Detective Lilomaiava also impeached Becker’s testimony denying that he told the detective that he had seen the shooter before and that the shooter was the little brother of “T,” someone he used to smoke with and who was killed at a party three years earlier.
Becker told Detective Lilomaiava he could identify the shooter.
Defendant’s Arrest for Possession of a Firearm and the Reinterview of Becker
Officer Jonathan Vander Lee arrested defendant on September 16. Defendant was in possession of a loaded and unregistered .45 caliber handgun. A cell phone recovered from defendant contained a text message stating, “Hey have you used da [sic] .380 to see if it jambs and how much for the .45?” Defendant consented to a search of his residence, which lead to the seizure of a loaded .357 Smith and Wesson chrome revolver, marijuana and associated paraphernalia.
Becker was in custody on a parole violation on September 17, the day after defendant was arrested for possession of the firearms. Detective Lilomaiava showed him a six pack of photographs, one of which was of defendant. Becker laughed after looking in the direction of defendant’s photograph, stating that he did not want to be labeled a snitch while in custody and he needed to talk to his mother before deciding whether he will talk to Detective Lilomaiava. Becker was shown a still photo captured from surveillance video from the day of the shooting, depicting a green Camaro, which Becker identified as the exact car used in the shooting. Becker denied telling the prosecutor and Detective Lilomaiava that the driver shot at him, but was impeached with his prior statement to the contrary. Becker did not recognize a photograph of Heriberto Genis, a member of the Mid City Stoners, a rival gang to the Bloods, but he had heard of him and had been arrested for Genis’s murder but not charged.
Genis was murdered near defendant’s home on December 21 by members of the Bloods.
Initial Interview of Defendant Regarding his Arrest for Firearm Possession
Detective Lilomaiava conducted an in-custody interview of defendant on September 17. The initial portions of the interview were tape recorded. Detective Lilomaiava explained that he was handling defendant’s arrest for possession of a firearm, he was going to put the case together to present to the district attorney,7 and that he did not have much information other than what was in the report he had read. Detective Lilomaiava told defendant that he tries to talk to the person arrested so he can present the whole story, because presenting both sides of the case can help determine at an early stage whether probation is granted or a time-served disposition is reached. According to the detective, often people who have been arrested previously do not want to talk, but sometimes they do and admit their mistake, and the district attorney decides to “just [] leave it as is.”
Detective Lilomaiava advised defendant of his constitutional rights as defined in Miranda.8 Defendant said he understood each of the rights and proceeded to answer the detective’s questions. Defendant said he knew why he had been arrested. Detective Lilomaiava noted that defendant and defendant’s father had been cooperative regarding a search of defendant’s room, where marijuana and a gun were found. Defendant admitted the gun found in the search was his and that he had it for about a year. Defendant also admitted he was in possession of a gun when arrested. Detective Lilomaiava said “there’s been a lot of shit going on in that little area,” and defendant said that one of his friends had been killed by the Blacks. Defendant said he had obtained the gun within the last few months for protection.

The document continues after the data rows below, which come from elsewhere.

(** * Cluster topology codec (cluster2/topo.go)

    A shallow embedding of [Topo], [Node] and [topoSlotSet] with their
    RESP marshalling and unmarshalling, and of the canonical sort.

    Conventions.
    - [uint16] values are integers of [Z]; the two places where the
      source does 16-bit arithmetic ([tss.slots[1]++] and
      [tss.slots[1] - 1]) have the wrap-around written out.
    - The package [resp] is not among the sources.  Its marshalers and
      unmarshalers are modelled from the description of the wire format,
      one level above the bytes: the stream is the sequence of RESP items
      that they write and read, array headers, integers and strings.  The
      writer is an in-memory buffer.
    - [sort.Slice] and [net.SplitHostPort] belong to the Go standard
      library; the first is modelled by its documented contract, the
      second is transcribed.
    - Go leaves two things open: the iteration order of [range] over a
      map, and the order that [sort.Slice] gives to elements that
      compare as equal.  Both are modelled as relations that hold for every
      outcome Go allows; an executable instance of each is given and
      shown to be one of these outcomes. *)

From Stdlib Require Import Ascii String.
From stdpp Require Import gmap strings list fin_maps sorting.

Local Open Scope Z_scope.

(** ** Data model *)

(** [[2]uint16]: start is inclusive, end is exclusive. *)
Abbreviation slot_range := (Z * Z)%type.

Definition uint16_max : Z := 65535.

(** Wrap-around of unsigned 16-bit arithmetic. *)
Definition wrap16 (z : Z) : Z := z `mod` 65536.

Definition is_uint16 (z : Z) : Prop := 0 ≤ z ≤ uint16_max.

Record Node : Type := mkNode {
  Addr : string;
  ID : string;
  Slots : list slot_range;
  SlaveOfAddr : string;
  SlaveOfID : string
}.

Global Instance Node_eq_dec : EqDecision Node.
Proof. solve_decision. Defined.

(** [type Topo []Node] *)
Abbreviation Topo := (list Node).

Record topoSlotSet : Type := mkTSS {
  slots : slot_range;
  nodes : list Node
}.

Global Instance topoSlotSet_eq_dec : EqDecision topoSlotSet.
Proof. solve_decision. Defined.

(** The zero values of the two structs. *)
Definition Node_zero : Node := mkNode "" "" [] "" "".
Definition topoSlotSet_zero : topoSlotSet := mkTSS (0, 0) [].

Definition with_Slots (n : Node) (s : list slot_range) : Node :=
  mkNode (Addr n) (ID n) s (SlaveOfAddr n) (SlaveOfID n).

Definition with_SlaveOf (n : Node) (addr id : string) : Node :=
  mkNode (Addr n) (ID n) (Slots n) addr id.

(** ** The RESP stream *)

(** Modelled from the spec: the package [resp] is missing.  The wire
    format is self-describing and made of arrays with a declared length,
    integers and strings; an array is its header followed by its
    elements. *)
Inductive item : Type :=
  | ArrayHeader (n : Z)
  | Int (i : Z)
  | BulkString (s : string).

Global Instance item_eq_dec : EqDecision item.
Proof. solve_decision. Defined.

Abbreviation Reader := (list item).
Abbreviation Writer := (list item).

Inductive error : Type :=
  | ErrEOF
  | ErrUnexpected (found : item)
  | ErrRange (i : Z)
  | ErrMalformedNode (nodeStrs : list string).

(** State and error monad: the receiver and the reader are threaded
    through, an error stops the computation and keeps the state reached. *)
Definition M (S A : Type) : Type := S → S * (error + A).

Definition ret {S A} (a : A) : M S A := λ s, (s, inr a).
Definition fail {S A} (e : error) : M S A := λ s, (s, inl e).
Definition bind {S A B} (m : M S A) (k : A → M S B) : M S B :=
  λ s, match m s with
       | (s', inl e) => (s', inl e)
       | (s', inr a) => k a s'
       end.
Definition get {S} : M S S := λ s, (s, inr s).
Definition modify {S} (f : S → S) : M S unit := λ s, (f s, inr tt).

Notation "x <~ c1 ;; c2" := (bind c1 (λ x, c2))
  (at level 100, c1 at next level, right associativity).
Notation "c1 ;;; c2" := (bind c1 (λ _, c2))
  (at level 100, right associativity).

(** Run a computation on the reader inside a state that pairs a receiver
    with the reader. *)
Definition on_reader {T A} (m : M Reader A) : M (T * Reader) A :=
  λ s, match m (snd s) with
       | (br, r) => ((fst s, br), r)
       end.

Definition on_receiver {T} (f : T → T) : M (T * Reader) unit :=
  modify (λ s, (f (fst s), snd s)).

Definition receiver {T} : M (T * Reader) T :=
  λ s, (s, inr (fst s)).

Detective Lilomaiava said he also wanted to talk to defendant about the murder of defendant’s friend. The detective told defendant he knew defendant’s brother was killed at a party when defendant was younger. Detective Lilomaiava asked if defendant wanted to write a statement about what happened when defendant was arrested or if he wanted the detective to write a brief statement. Defendant asked the detective to write a brief statement.

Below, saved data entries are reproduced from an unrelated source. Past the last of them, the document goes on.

Lemma wp_load p n c h Q : mem h !! pblk p = Some c ->
  0 <= poff p -> 0 <= n -> poff p + n <= zlen c ->
  Q (Ok (slice (poff p) n c)) h -> wp (load p n) h Q.
Proof.
  intros Hc H1 H2 H3 HQ. unfold wp, load. rewrite Hc.
  repeat (case_bool; try lia); try done; rewrite !andb_true_iff in *; lia.
Qed.

Lemma wp_store p v c h Q : mem h !! pblk p = Some c ->
  0 <= poff p -> poff p + zlen v <= zlen c ->
  Q (Ok tt) (set_mem (<[pblk p := blit (poff p) v c]> (mem h)) h) -> wp (store p v) h Q.
Proof.
  intros Hc H1 H3 HQ. unfold wp, store. rewrite Hc.
  destruct (Z.leb_spec 0 (poff p)); [|lia].
  destruct (Z.leb_spec (poff p + zlen v) (zlen c)); [done|lia].
Qed.

Lemma wp_free k c h Q : mem h !! k = Some c ->
  Q (Ok tt) (set_mem (delete k (mem h)) h) -> wp (free (Ptr k 0)) h Q.
Proof. intros Hc HQ. unfold wp, free. cbn. now rewrite Hc. Qed.

(** ** The invariant *)

Definition bounds (s : sshbuf) : Prop :=
  1 <= refcount s <= SSHBUF_REFS_MAX /\ max_size s <= SSHBUF_SIZE_MAX /\
  alloc s <= max_size s /\ size_ s <= alloc s /\ 0 <= off s <= size_ s.

Lemma sane_of_bounds s : bounds s -> cd s <> None ->
  (readonly s = false -> d s = cd s) -> sane s = true.
Proof.
  unfold sane, bounds. intros H Hcd Hd.
  rewrite (bool_decide_eq_false_2 (cd s = None)) by done.
  assert (negb (readonly s) && negb (bool_decide (d s = cd s)) = false) as ->.
  { destruct (readonly s); [done|]. now rewrite bool_decide_eq_true_2 by auto. }
  rewrite !Z.gtb_ltb.
  repeat match goal with
  | |- context [?a <? ?b] => destruct (Z.ltb_spec a b); [lia|]
  end. done.
Qed.

(** The bytes a buffer holds: those between [off] and [size]. *)
Definition view (h : heap) (s : sshbuf) : bytes :=
  match cd s with
  | Some p => match mem h !! pblk p with
              | Some c => slice (poff p + off s) (size_ s - off s) c
              | None => []
              end
  | None => []
  end.

Definition contents (h : heap) (b : bufid) : bytes :=
  match bufs h !! b with Some s => view h s | None => [] end.

Definition children (h : heap) (b : bufid) : gset bufid :=
  filter (fun c => (bufs h !! c ≫= parent) = Some b) (dom (bufs h)).

Definition buf_ok (ext : gset blk) (h : heap) (b : bufid) (s : sshbuf) : Prop :=
  bounds s /\
  if readonly s then
    d s = None /\ exists p c, cd s = Some p /\ mem h !! pblk p = Some c /\
      0 <= poff p /\ poff p + alloc s <= zlen c /\
      match parent s with
      | None => pblk p ∈ ext
      | Some q => (q < b)%positive /\
          exists sq pq, bufs h !! q = Some sq /\ cd sq = Some pq /\ pblk pq = pblk p
      end
  else
    parent s = None /\ exists k c, d s = Some (Ptr k 0) /\ cd s = Some (Ptr k 0) /\
      mem h !! k = Some c /\ alloc s <= zlen c /\ k ∉ ext.

Record wf (own : bufid -> Z) (ext : gset blk) (h : heap) : Prop := {
  wf_next_buf : forall b s, bufs h !! b = Some s -> (b < next_id h)%positive;
  wf_next_blk : forall k c, mem h !! k = Some c -> (k < next_id h)%positive;
  wf_buf : forall b s, bufs h !! b = Some s -> buf_ok ext h b s;
  wf_excl : forall b1 b2 s1 s2 k, bufs h !! b1 = Some s1 -> bufs h !! b2 = Some s2 ->
    d s1 = Some (Ptr k 0) -> d s2 = Some (Ptr k 0) -> b1 = b2;
  wf_refs : forall b s, bufs h !! b = Some s ->
    refcount s = own b + Z.of_nat (size (children h b));
  wf_own : forall b, own b <> 0 -> is_Some (bufs h !! b);
  wf_own_pos : forall b, 0 <= own b;
  wf_ext : forall k, k ∈ ext -> is_Some (mem h !! k);
  wf_page : 0 <= getpagesize h
}.

(** What an operation on [b] leaves alone. *)
Record frame (ext : gset blk) (b : bufid) (h h' : heap) : Prop := {
  fr_others : forall b', b' <> b -> bufs h' !! b' = bufs h !! b';
  fr_contents : forall b', b' <> b -> contents h' b' = contents h b';
  fr_ext : forall k, k ∈ ext -> mem h' !! k = mem h !! k;
  fr_self : forall s, bufs h !! b = Some s -> exists s', bufs h' !! b = Some s' /\
    readonly s' = readonly s /\ refcount s' = refcount s /\ parent s' = parent s
}.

Initial Questioning Regarding the Shooting of Becker
When Detective Lilomaiava finished his questioning about defendant’s September arrest, he told defendant that he had been working on a case involving an April shooting in the area where defendant lived. Before questioning defendant about that shooting, Detective Lilomaiava again read defendant his Miranda rights, which defendant stated he understood.
Detective Lilomaiava said he had information that defendant might have been involved in the April shooting. He said he understood that Black guys were shooting at Hispanics and then it goes back and forth. He told defendant that a Black male was shot
Detective Lilomaiava said that before he presents that case to the district attorney he wants to talk to defendant to see what defendant has to say.
Defendant said he did not remember the shooting incident with the Black male.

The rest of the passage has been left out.